Por que eu tenho sonhado com o Kilimanjaro? Era uma palavra estranha, um nome, tinha certeza, mas nome de quê? Moisés Kaldor estava deitado, sob a luz cinzenta da aurora thalassiana, despertando lentamente para os sons de Tarna. Não que houvesse muitos sons àquela hora, um trenó de areia estava ronronando em algum lugar, seguindo em seu caminho pela praia, talvez ao encontro de algum pescador.

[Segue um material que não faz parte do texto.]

(* ===== verification/ImageCheck.v ===== *)
(** * Images of a loaded history

    [xai-grok-tools/src/util/image_validate.rs], the structural walks of a
    JPEG, PNG or WebP image that tell a cut one, and
    [xai-grok-shell/src/session/image_normalize.rs],
    [persisted_image_reject_reason], which says why the API would refuse an
    image.  The classes of a validation error are not told apart: an error is
    [None]. *)
From S2P Require Import Prelude RustStr.

(** The [image] and [crc32fast] crates: a format is sniffed from the first
    bytes, [into_dimensions] reads a header, [load_from_memory] decodes. *)
Inductive ImageFormat : Type :=
| Png | Jpeg | Gif | WebP | Tiff | Bmp | Ico | OtherFormat (debug : str).

Class ImageApi : Type := {
  guess_format : bytes → option ImageFormat;
  into_dimensions : bytes → option (Z * Z);
  load_from_memory : bytes → option (Z * Z);
  crc32 : bytes → Z;
}.

(** What is documented of them. *)
Class LawfulImageApi `{ImageApi} : Prop := {
  crc32_u32 bs : (0 ≤ crc32 bs < 2 ^ 32)%Z;
}.

Section Check.
Context {IA : ImageApi}.
Implicit Types (bs more : bytes) (i n fuel : nat).

(** How far [p] holds from [i] on: [while i < n && p(bytes[i]) { i += 1 }] *)
Fixpoint run_length (p : Z → bool) bs : nat :=
  match bs with
  | [] => 0
  | b :: bs' => if p b then S (run_length p bs') else 0
  end.
Definition advance (p : Z → bool) bs i : nat := i + run_length p (drop i bs).

Definition not_ff (b : Z) : bool := negb (b =? 255)%Z.
Definition is_ff (b : Z) : bool := (b =? 255)%Z.
Definition is_restart (b : Z) : bool := (208 <=? b)%Z && (b <=? 215)%Z.

Definition skip_segment bs (at_ : nat) : option nat :=
  hi ← bs !! at_;
  lo ← bs !! S at_;
  let len := Z.to_nat (Z.lor (Z.shiftl hi 8) lo) in
  if len <? 2 then None
  else if at_ + len <=? length bs then Some (at_ + len) else None.

(** The scan of the entropy-coded stream: the outer option is the fuel, the
    inner one the position of the next marker. *)
Fixpoint scan_entropy fuel bs i : option (option nat) :=
  match fuel with
  | O => None
  | S fuel' =>
      let i := advance not_ff bs i in
      match bs !! S i with
      | None => Some None
      | Some b =>
          if (b =? 0)%Z then scan_entropy fuel' bs (i + 2)
          else if (b =? 255)%Z then scan_entropy fuel' bs (i + 1)
          else if is_restart b then scan_entropy fuel' bs (i + 2)
          else Some (Some i)
      end
  end.

Fixpoint jpeg_loop fuel bs i : option bool :=
  match fuel with
  | O => None
  | S fuel' =>
      let i := advance is_ff bs (advance not_ff bs i) in
      match bs !! i with
      | None => Some false
      | Some marker =>
          let i := S i in
          if (marker =? 0)%Z then jpeg_loop fuel' bs i
          else if (marker =? 217)%Z then Some true
          else if (marker =? 1)%Z || is_restart marker then jpeg_loop fuel' bs i
          else
            match skip_segment bs i with
            | None => Some false
            | Some next =>
                if (marker =? 218)%Z then
                  match scan_entropy (S (length bs)) bs next with
                  | Some (Some i) => jpeg_loop fuel' bs i
                  | Some None => Some false
                  | None => None
                  end
                else jpeg_loop fuel' bs next
            end
      end
  end.

(** Every turn of a loop goes one byte further. *)
Definition jpeg_reaches_eoi bs : bool :=
  match bs with
  | b0 :: b1 :: _ =>
      (b0 =? 255)%Z && (b1 =? 216)%Z && default false (jpeg_loop (S (length bs)) bs 2)
  | _ => false
  end.

Definition PNG_SIG : bytes := [137; 80; 78; 71; 13; 10; 26; 10]%Z.
Definition IEND : bytes := [73; 69; 78; 68]%Z.

Definition from_be_bytes bs : Z := fold_left (λ a b, a * 256 + b)%Z bs 0%Z.

(** [bytes.get(i..i + n)] *)
Definition get_range bs i n : option bytes :=
  if i + n <=? length bs then Some (take n (drop i bs)) else None.

Fixpoint png_loop fuel bs i : option bool :=
  match fuel with
  | O => None
  | S fuel' =>
      match get_range bs i 8 with
      | None => Some false
      | Some header =>
          let len := Z.to_nat (from_be_bytes (take 4 header)) in
          let is_iend := bool_decide (drop 4 header = IEND) in
          let data_end := i + 8 + len in
          let end_ := data_end + 4 in
          if length bs <? end_ then Some false
          else
            let expected := from_be_bytes (take 4 (drop data_end bs)) in
            if negb (crc32 (take (data_end - (i + 4)) (drop (i + 4) bs)) =? expected)%Z
            then Some false
            else if is_iend then Some true
            else png_loop fuel' bs end_
      end
  end.

Definition png_structurally_valid bs : bool :=
  bool_decide (take 8 bs = PNG_SIG) && default false (png_loop (S (length bs)) bs 8).

Definition RIFF : bytes := [82; 73; 70; 70]%Z.
Definition WEBP : bytes := [87; 69; 66; 80]%Z.

Definition webp_riff_complete bs : bool :=
  match get_range bs 0 12 with
  | None => false
  | Some header =>
      bool_decide (take 4 header = RIFF) && bool_decide (drop 8 header = WEBP) &&
      (Z.to_nat (from_be_bytes (rev (take 4 (drop 4 header)))) + 8 <=? length bs)
  end.

Definition format_structurally_complete (format : ImageFormat) bs : bool :=
  match format with
  | Jpeg => jpeg_reaches_eoi bs
  | Png => png_structurally_valid bs
  | WebP => webp_riff_complete bs
  | _ => true
  end.

(** [validate_inner], [validate_image_bytes_unrestricted] *)
Definition validate_image_bytes_unrestricted bs (validate_full_decode : bool)
  : option (Z * Z * ImageFormat) :=
  if is_empty bs then None
  else
    format ← guess_format bs;
    if validate_full_decode then
      if match format with Jpeg => negb (jpeg_reaches_eoi bs) | _ => false end then None
      else (λ d : Z * Z, (d.1, d.2, format)) <$> load_from_memory bs
    else (λ d : Z * Z, (d.1, d.2, format)) <$> into_dimensions bs.

(** ** [persisted_image_reject_reason] *)

Definition MAX_LOAD_ICO_DECODE_PIXELS : Z := 16000000.
Definition MIN_VISION_SIDE_PX : Z := 8.
Definition MIN_VISION_TOTAL_PX : Z := 512.
Definition MAX_VISION_TOTAL_PX : Z := 178956970.

Definition format_debug (f : ImageFormat) : str :=
  match f with
  | Png => lit "Png" | Jpeg => lit "Jpeg" | Gif => lit "Gif" | WebP => lit "WebP"
  | Tiff => lit "Tiff" | Bmp => lit "Bmp" | Ico => lit "Ico" | OtherFormat debug => debug
  end.
Definition fmt_len bs : str := lit " (" ++ fmt_Z (Z.of_nat (length bs)) ++ lit " bytes)".
Definition fmt_dims (w h : Z) : str := lit "(" ++ fmt_Z w ++ lit "x" ++ fmt_Z h ++ lit ")".

Definition persisted_image_reject_reason bs : option str :=
  match guess_format bs with
  | None => Some (lit "unrecognized format" ++ fmt_len bs)
  | Some format =>
      match format with
      | Ico =>
          match validate_image_bytes_unrestricted bs false with
          | None => Some (lit "unreadable Ico header")
          | Some (w, h, _) =>
              if (MAX_LOAD_ICO_DECODE_PIXELS <? w * h)%Z then None
              else match load_from_memory bs with
                   | None => Some (lit "undecodable Ico" ++ fmt_len bs)
                   | Some _ => None
                   end
          end
      | Jpeg | Png | WebP =>
          if negb (format_structurally_complete format bs) then
            Some (lit "structurally incomplete " ++ format_debug format ++ fmt_len bs)
          else
            match validate_image_bytes_unrestricted bs false with
            | None => Some (lit "unreadable " ++ format_debug format ++ lit " header")
            | Some (w, h, _) =>
                let px := (w * h)%Z in
                if (w <? MIN_VISION_SIDE_PX)%Z || (h <? MIN_VISION_SIDE_PX)%Z
                   || (px <? MIN_VISION_TOTAL_PX)%Z
                then Some (lit "below dimension floor " ++ fmt_dims w h)
                else if (MAX_VISION_TOTAL_PX <? px)%Z
                then Some (lit "above pixel ceiling " ++ fmt_dims w h)
                else None
            end
      | _ => Some (lit "API-rejected format " ++ format_debug format)
      end
  end.

(** ** Positions *)

Lemma advance_ge (p : Z → bool) bs i : i ≤ advance p bs i.
Proof. unfold advance. lia. Qed.

Lemma lookup_lt bs i b : bs !! i = Some b → i < length bs.
Proof. apply lookup_lt_Some. Qed.

Lemma skip_segment_ge bs i next : skip_segment bs i = Some next → i < next ≤ length bs.
Proof.
  unfold skip_segment. intros E. apply bind_Some in E as (hi & Eh & E).
  apply bind_Some in E as (lo & El & E). case_match eqn:Hl; [done|].
  case_match eqn:Hn; [|done]. simplify_eq. apply Nat.ltb_ge in Hl. apply Nat.leb_le in Hn. lia.
Qed.
(* ===== verification/ChatHistory.v ===== *)
(** * The chat history on disk

    [xai-grok-shell/src/session/storage/jsonl/mod.rs]: a session's messages
    are appended to [chat_history.jsonl], a line of JSON each; the loader skips
    the lines it cannot read, brings rows of older formats up to date
    ([upgrade_legacy_reasoning] of [conversation.rs]) and drops images the API
    would refuse; a fork copies the loaded history, cut at a prompt or at the
    last complete turn, with its paths rewritten.  And [storage/mod.rs], the
    cut of the session's updates.

    An append takes the file's lock, so appends to a file are a sequence; one
    that is killed or fails half-way leaves a prefix of its bytes. *)
From S2P Require Import Prelude RustStr StrSearch F64 TokenEstimation Conversation Concrete Truncation.
From S2P Require Import ToolPairing SamplerStream SamplerTheorems ImageCheck Wire WireTheorems.

(** JSON by [serde_json], the [Serialize] and [Deserialize] of the derived
    types, [base64]. *)
Class HistoryApi {RS : RsApi} : Type := {
  json_from_slice : bytes → option JsonValue;
  json_get : string → JsonValue → option JsonValue;
  json_as_str : JsonValue → option str;
  json_is_object : JsonValue → bool;
  json_as_array : JsonValue → option (list JsonValue);
  item_to_vec : ConversationItem → option bytes;
  item_value : ConversationItem → JsonValue;
  item_from_value : JsonValue → option ConversationItem;
  chat_from_value : JsonValue → option ChatRequestMessage;
  output_item_from_value : JsonValue → option OutputItem;
  base64_decode : str → option bytes;
}.

Definition is_ascii_space (b : Z) : bool :=
  (b =? 32)%Z || (b =? 9)%Z || (b =? 10)%Z || (b =? 12)%Z || (b =? 13)%Z.

(** [<[u8]>::trim_ascii] *)
Definition trim_ascii (bs : bytes) : bytes :=
  trim_end_matches is_ascii_space (trim_start_matches is_ascii_space bs).

(** [serde_helpers::empty_string_as_none] *)
Definition empty_string_as_none (o : option str) : option str :=
  match o with Some [] => None | _ => o end.

(** An item as it is read back: of the [serde] attributes of its fields, only the
    [deserialize_with] of [model_fingerprint] gives another value than was
    written. *)
Definition reload_item {RS : RsApi} (i : ConversationItem) : ConversationItem :=
  match i with
  | Assistant a =>
      Assistant {| a_content := a_content a; a_tool_calls := a_tool_calls a;
                   a_model_id := a_model_id a;
                   a_model_fingerprint := empty_string_as_none (a_model_fingerprint a);
                   a_reasoning_effort := a_reasoning_effort a |}
  | _ => i
  end.

(** What is documented of them: the text of a row is an object without
    newlines or blanks around it, it parses to the row's value and no cut of
    it parses; a value of a row is read back as the item, but for an empty
    fingerprint, and has none of the fields of the older formats. *)
Class LawfulHistoryApi `{HistoryApi} : Prop := {
  row_no_newline i v : item_to_vec i = Some v → NL ∉ v;
  row_trimmed i v : item_to_vec i = Some v → trim_ascii v = v;
  row_not_empty i v : item_to_vec i = Some v → v ≠ [];
  row_parses i v : item_to_vec i = Some v → json_from_slice v = Some (item_value i);
  row_cut i v k :
    item_to_vec i = Some v → (k < length v)%nat → json_from_slice (trim_ascii (take k v)) = None;
  row_item i v : item_to_vec i = Some v → item_from_value (item_value i) = Some (reload_item i);
  row_no_raw_output i : json_get "raw_output" (item_value i) = None;
  row_no_reasoning i : json_get "reasoning" (item_value i) = None;
  row_no_reasoning_content i : json_get "reasoning_content" (item_value i) = None;
}.

Section History.
Context {RS : RsApi} {SM : StreamApi} {WA : WireApi} {HA : HistoryApi} {IA : ImageApi}.
Implicit Types (its conv : list ConversationItem) (contents : bytes) (raw : JsonValue).

(** ** Appending *)

(** [append_jsonl_line_sync_with]: the bytes written at the end of the file;
    [line] ends with a newline. *)
Definition heal contents (line : bytes) : bytes :=
  match last contents with
  | Some b => if (b =? NL)%Z then line else NL :: line
  | None => line
  end.

(** [append_chat_message]; [Torn] writes the first [k] bytes only, and an item
    that cannot be serialized is not written. *)
Inductive AppendOp : Type :=
| Append (i : ConversationItem)
| Torn (i : ConversationItem) (k : nat).

Definition op_item (op : AppendOp) : ConversationItem :=
  match op with Append i | Torn i _ => i end.

Definition op_written contents (op : AppendOp) : bytes :=
  match item_to_vec (op_item op) with
  | None => []
  | Some row =>
      let buffer := heal contents (row ++ [NL]) in
      match op with Append _ => buffer | Torn _ k => take k buffer end
  end.

Definition append_step contents (op : AppendOp) : bytes := contents ++ op_written contents op.

Definition append_all contents (ops : list AppendOp) : bytes := fold_left append_step ops contents.

(** [write_jsonl]: the contents the target is replaced with; it is kept if an
    item cannot be serialized. *)
Fixpoint write_jsonl its : option bytes :=
  match its with
  | [] => Some []
  | i :: its' =>
      row ← item_to_vec i;
      content ← write_jsonl its';
      Some (row ++ [NL] ++ content)
  end.

(** ** Rows of older formats *)

Definition bt_id (b : BackendToolCallItem) : str :=
  match bt_kind b with
  | WebSearch ws => ws_id ws
  | XSearch ct => ct_id ct
  | CodeInterpreter ci => ci_id ci
  end.

Definition nonempty_opt (o : option str) : option str := o ≫= nonempty_str.

Definition build_synthetic_reasoning (id : str) (text encrypted : option str)
  : option ReasoningItem :=
  match nonempty_opt text, nonempty_opt encrypted with
  | None, None => None
  | text, encrypted =>
      Some (mk_reasoning_id id match text with Some t => [t] | None => [] end encrypted)
  end.

(** The backend call an output item is, if it is one *)
Definition output_backend_call (o : OutputItem) : option BackendToolCallItem :=
  match o with
  | OutWebSearchCall ws => Some {| bt_kind := WebSearch ws |}
  | OutCustomToolCall ct => Some {| bt_kind := XSearch ct |}
  | OutCodeInterpreterCall ci => Some {| bt_kind := CodeInterpreter ci |}
  | _ => None
  end.

(** An entry of [raw_output] *)
Definition raw_entry (acc : list ConversationItem * gset str) (entry : JsonValue)
  : list ConversationItem * gset str :=
  let '(siblings, seen) := acc in
  match output_item_from_value entry with
  | None => acc
  | Some (OutReasoning r) => (siblings ++ [Reasoning r], seen)
  | Some o =>
      match output_backend_call o with
      | None => acc
      | Some b =>
          if decide (bt_id b ∈ seen) then acc
          else (siblings ++ [BackendToolCall b], {[bt_id b]} ∪ seen)
      end
  end.

Definition json_str (key : string) raw : option str := json_get key raw ≫= json_as_str.

Definition as_object raw : option JsonValue := if json_is_object raw then Some raw else None.

Definition reasoning_siblings (r : option ReasoningItem) : list ConversationItem :=
  match r with Some r => [Reasoning r] | None => [] end.

Definition upgrade_legacy_reasoning raw (seen : gset str) : list ConversationItem * gset str :=
  let is_v1_assistant := bool_decide (json_str "type" raw = Some (lit "assistant")) in
  let is_v0_assistant := bool_decide (json_str "role" raw = Some (lit "assistant")) in
  if negb (json_is_object raw) then ([], seen)
  else if negb is_v1_assistant && negb is_v0_assistant then ([], seen)
  else
    match json_get "raw_output" raw ≫= json_as_array with
    | Some raw_output => fold_left raw_entry raw_output ([], seen)
    | None =>
        match (if is_v1_assistant then json_get "reasoning" raw ≫= as_object else None) with
        | Some reasoning =>
            (reasoning_siblings
               (build_synthetic_reasoning (default [] (json_str "id" reasoning))
                  (json_str "text" reasoning) (json_str "encrypted" reasoning)), seen)
        | None =>
            (if is_v0_assistant then
               reasoning_siblings
                 (nonempty_opt (json_str "reasoning_content" raw) ≫= λ rc,
                  build_synthetic_reasoning [] (Some rc) None)
             else [], seen)
        end
    end.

Kilimanjaro. Kaldor não era homem que gostasse de se gabar, mas duvidava que algum outro homem houvesse lido tantos livros antigos e sobre tantos assuntos. Também tinha recebido vários terabites de implante de memória, e embora informação armazenada deste modo não fosse realmente conhecimento, tornava-se disponível caso se soubesse os códigos de acesso. Era um pouco cedo para fazer tal esforço, e duvidava que o assunto fosse particularmente importante. Entretanto, havia aprendido a não subestimar os sonhos. O velho Sigmund Freud tinha marcado alguns pontos há dois mil anos. E afinal ele não seria mesmo capaz de dormir de novo… Fechou os olhos, disparou o comando BUSCA, e esperou. Embora isto fosse pura imaginação, e o processo acontecesse num nível inteiramente inconsciente, ele podia imaginar miríades de impulsos tremulando nas profundezas de seu cérebro. Agora alguma coisa estava acontecendo aos fosfenos que dançam interminavelmente em seus padrões aleatórios, na retina de um olho mantido apertadamente fechado. Uma janela escura havia aparecido magicamente na fraca luminescência do caos, letras iam se formando, e então lá estava: KILIMANJARO: Montanha vulcânica, África. Altitude, 5,9 km. Local do primeiro Elevador Espacial, Terminal Terra. „Muito bem! E o que significava isto?” Deixou sua mente jogar com a informação escassa. Alguma coisa relativa a um outro vulcão, Krakan, que recentemente tinha freqüentado bastante os seus pensamentos? Isto parecia um tanto exagerado, e ele não precisava de nenhuma advertência quanto à possibilidade de que aquele Krakan ou seu turbulento filho entrassem em erupção novamente. O primeiro elevador espacial? Isto era de fato história antiga, marcando o próprio início da colonização planetária, ao virtualmente fornecer à humanidade o livre acesso ao Sistema Solar. E eles estavam empregando a mesma tecnologia aqui, usando cabos de material super forte para erguer grandes blocos de gelo até a Magalhães, enquanto a nave flutuava numa órbita estacionaria acima do Equador. E, no entanto, isto também estava bem distante daquela montanha africana. A conexão era muito remota, e a resposta, Kaldor tinha certeza, devia ser alguma outra coisa. A abordagem direta havia fracassado. O único modo de encontrar o elo, se é que iria fazê-lo, seria deixar por conta do tempo, do acaso e dos misteriosos mecanismos da mente inconsciente.

Seria melhor esquecer o Kilimanjaro, até que ele escolhesse uma ocasião auspiciosa para entrar em erupção em seu cérebro.